Além da questão da identidade construída, podemos pensar em identidades
que são meramente atribuídas: posso me investir de uma identidade masculina e
heterossexual, mas preferir usar saias. Veja o exemplo do cartunista Laerte
Coutinho. Na matriz heteronormativa em que estamos inseridos não há espaço para
esse tipo de fluidez, de modo que, mesmo quando a identidade construída é
heterossexual, se ao sujeito é atribuída uma identidade homossexual por uma
razão qualquer, as normas repressivas de gênero e sexualidade ali incidirão.
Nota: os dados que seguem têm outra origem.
(** X11. As long as the store's clock never goes back, updated_at is never
    before created_at: if every row of the table satisfies
    created_at <= updated_at <= c and the successive statements read
    non-decreasing clock values from c on, then after any series of requests,
    with any failures, every row still has created_at <= updated_at. *)
Theorem X11_updated_at_not_before_created_at :
  forall (steps : list (StmtEnv * Op)) (c : Time) (t : table),
    (forall k r, t !! k = Some r -> created_at r <= updated_at r <= c) ->
    clock_monotone c steps ->
    forall k r, run_ops steps t !! k = Some r -> created_at r <= updated_at r.
Proof.
  induction steps as [|[e op] steps IH]; intros c t Hinv Hmono k r Hk;
    simpl in *.
  - specialize (Hinv k r Hk). lia.
  - destruct Hmono as [Hc Hmono].
    apply (IH (now e) (run_op e op t)
              (run_op_timestamps e op t c Hinv Hc) Hmono k r Hk).
Qed.

Lemma X11_updated_at_witness :
  let c := CreateBookDTO.mk (runes "Clean Code") (runes "Robert Martin") 2008 in
  let u := UpdateBookDTO.mk (runes "Clean Code (2nd ed)") (runes "Robert Martin") 2008 in
  let steps := [ (mkEnv 10 1%N NoFault, OpCreate 7%N c);
                 (mkEnv 10 2%N FailScan, OpUpdate 1%N u);
                 (mkEnv 15 3%N NoFault, OpUpdate 1%N u) ] in
  let r := mkRow (runes "Clean Code (2nd ed)") (runes "Robert Martin") 2008 10 15 in
  run_ops steps ∅ !! 1%N = Some r /\ created_at r <= updated_at r.
Proof.
  intros c u steps r.
  assert (Hk : run_ops steps ∅ !! 1%N = Some r) by (vm_compute; reflexivity).
  split; [exact Hk|].
  apply (X11_updated_at_not_before_created_at steps 0 ∅) with (k := 1%N).
  - intros k r0 Hk0. rewrite lookup_empty in Hk0. discriminate.
  - simpl. lia.
  - exact Hk.
Defined.

(** X12. Round trip: whenever UpdateBook succeeds, the book it returns is
    exactly what a following GetBookByID of that id returns (when that query
    goes through).  It does succeed for a valid request on a known id when
    nothing fails and the columns accept title and author. *)
Theorem X12_updated_book_can_be_read_back :
  forall (e e1 : StmtEnv) (id : UUID) (dto : UpdateBookDTO.t) (t : table),
    fault e1 = NoFault ->
    (forall b t',
        usecases.UpdateBook (postgres.NewPostgresBookRepository e) id dto t
        = (Ok b, t') ->
        usecases.GetBookByID (postgres.NewPostgresBookRepository e1) id t'
        = (Ok b, t'))
    /\ (UpdateBookDTO.Validate dto = None ->
        fault e = NoFault ->
        is_Some (t !! id) ->
        is_Some (varchar 255 (UpdateBookDTO.Title dto)) ->
        is_Some (varchar 255 (UpdateBookDTO.Author dto)) ->
        exists b t',
          usecases.UpdateBook (postgres.NewPostgresBookRepository e) id dto t
          = (Ok b, t')
          /\ usecases.GetBookByID (postgres.NewPostgresBookRepository e1) id t'
             = (Ok b, t')).
Proof.
  intros e e1 id dto t Hf1.
  assert (Hback : forall b t',
            usecases.UpdateBook (postgres.NewPostgresBookRepository e) id dto t
            = (Ok b, t') ->
            usecases.GetBookByID (postgres.NewPostgresBookRepository e1) id t'
            = (Ok b, t')).
  { intros b t' H.
    destruct (UpdateBook_pg_Ok_inv e id dto t t' b H)
      as (old & ti & au & _ & _ & _ & _ & _ & -> & ->).
    rewrite GetBookByID_pg.
    apply GetByID_present; [exact Hf1|apply lookup_insert_eq]. }
  split; [exact Hback|].
  intros Hv Hf [old Hid] [ti Hti] [au Hau].
  eexists _, _. split.
  - apply (UpdateBook_pg_success e id dto t old ti au Hv Hf Hid Hti Hau).
  - apply Hback.
    apply (UpdateBook_pg_success e id dto t old ti au Hv Hf Hid Hti Hau).
Qed.

Lemma X12_updated_book_witness :
  let e := mkEnv 40 5%N NoFault in
  let t : table := {[ 1%N := mkRow (runes "Book 1") (runes "Author 1") 2020 10 10 ]} in
  let dto := UpdateBookDTO.mk (runes "Book 1b") (runes "Author 1") 2021 in
  exists b t',
    usecases.UpdateBook (postgres.NewPostgresBookRepository e) 1%N dto t = (Ok b, t')
    /\ usecases.GetBookByID (postgres.NewPostgresBookRepository e) 1%N t' = (Ok b, t').
Proof.
  intros e t dto.
  apply (X12_updated_book_can_be_read_back e e 1%N dto t eq_refl);
    try reflexivity; eexists; reflexivity.
Defined.

Lemma CreateBook_pg_Ok (e : StmtEnv) (new_uuid : UUID) (dto : CreateBookDTO.t)
    (t : table) :
  fault e = NoFault ->
  is_Ok (usecases.CreateBook (postgres.NewPostgresBookRepository e)
           new_uuid dto t).1 ->
  exists r, t !! uuid_generate_v4 e = None
    /\ usecases.CreateBook (postgres.NewPostgresBookRepository e) new_uuid dto t
       = (Ok (to_Book (uuid_generate_v4 e) r), <[uuid_generate_v4 e := r]> t).
Proof.
  intros Hf Hok.
  destruct (usecases.CreateBook (postgres.NewPostgresBookRepository e)
              new_uuid dto t) as [[b|err] t'] eqn:E; [|destruct Hok].
  destruct (CreateBook_pg_Ok_inv e new_uuid dto t t' b E) as (_ & Hg & -> & Hb).
  destruct Hb as [[_ ->]|[Hf' _]]; [|congruence].
  eexists. split; [exact Hg|reflexivity].
Qed.

Lemma create_books_size (reqs : list (StmtEnv * UUID * CreateBookDTO.t)) (t : table) :
  Forall (fun q => fault q.1.1 = NoFault) reqs ->
  Forall is_Ok (create_books reqs t).1 ->
  size (create_books reqs t).2 = (size t + length reqs)%nat.
Proof.
  revert t. induction reqs as [|[[e nu] dto] reqs IH]; intros t Hf Hok; simpl.
  - lia.
  - simpl in Hok. inversion Hf as [|q qs Hq Hqs]; subst. simpl in Hq.
    destruct (usecases.CreateBook (postgres.NewPostgresBookRepository e) nu dto t)
      as [r t1] eqn:E1.
    destruct (create_books reqs t1) as [rs t2] eqn:E2.
    simpl in *. inversion Hok as [|x xs Hx Hxs]; subst.
    assert (Hr : is_Ok (usecases.CreateBook
                          (postgres.NewPostgresBookRepository e) nu dto t).1)
      by now rewrite E1.
    destruct (CreateBook_pg_Ok e nu dto t Hq Hr) as (row0 & Hg & Hc).
    rewrite E1 in Hc. inversion Hc; subst.
    specialize (IH (<[uuid_generate_v4 e := row0]> t) Hqs).
    rewrite E2 in IH. simpl in IH. rewrite IH by exact Hxs.
    rewrite map_size_insert_None by exact Hg. lia.
Qed.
Podemos pensar, assim, que a questão da identidade não é apenas
relacional, mas também subjetiva. Convenhamos que o que faz com que determinada
pessoa assuma uma identidade gay, lésbica ou bissexual não é o fato de se
autodeclarar assim, ou de manter uma sociabilidade através dessa identidade,
mas sim um processo subjetivo de construção identitária, de direcionamento do
desejo, através de representações da cultura. Tanto é que a identidade
homossexual é reprimida em diversas instâncias como a família, a religião e o
direito, e nem por isso a bicha enrustida
é um mito. Cabe refletir se quando falamos de sujeito homossexual estamos nos referindo
àqueles que assim se identificam, àqueles que assim são considerados pelo
contexto cultural, ou ainda àqueles que, embora direcionando seu desejo a
pessoas do mesmo sexo, reproduzem um modelo heterossexual de relacionamento.
Por fim, se falarmos em desconstrução, temos que pensar na
impossibilidade de uma identidade
homossexual apenas, do mesmo jeito que as feministas já pararam, há algum tempo,
de tomar uma única mulher enquanto o sujeito do feminismo.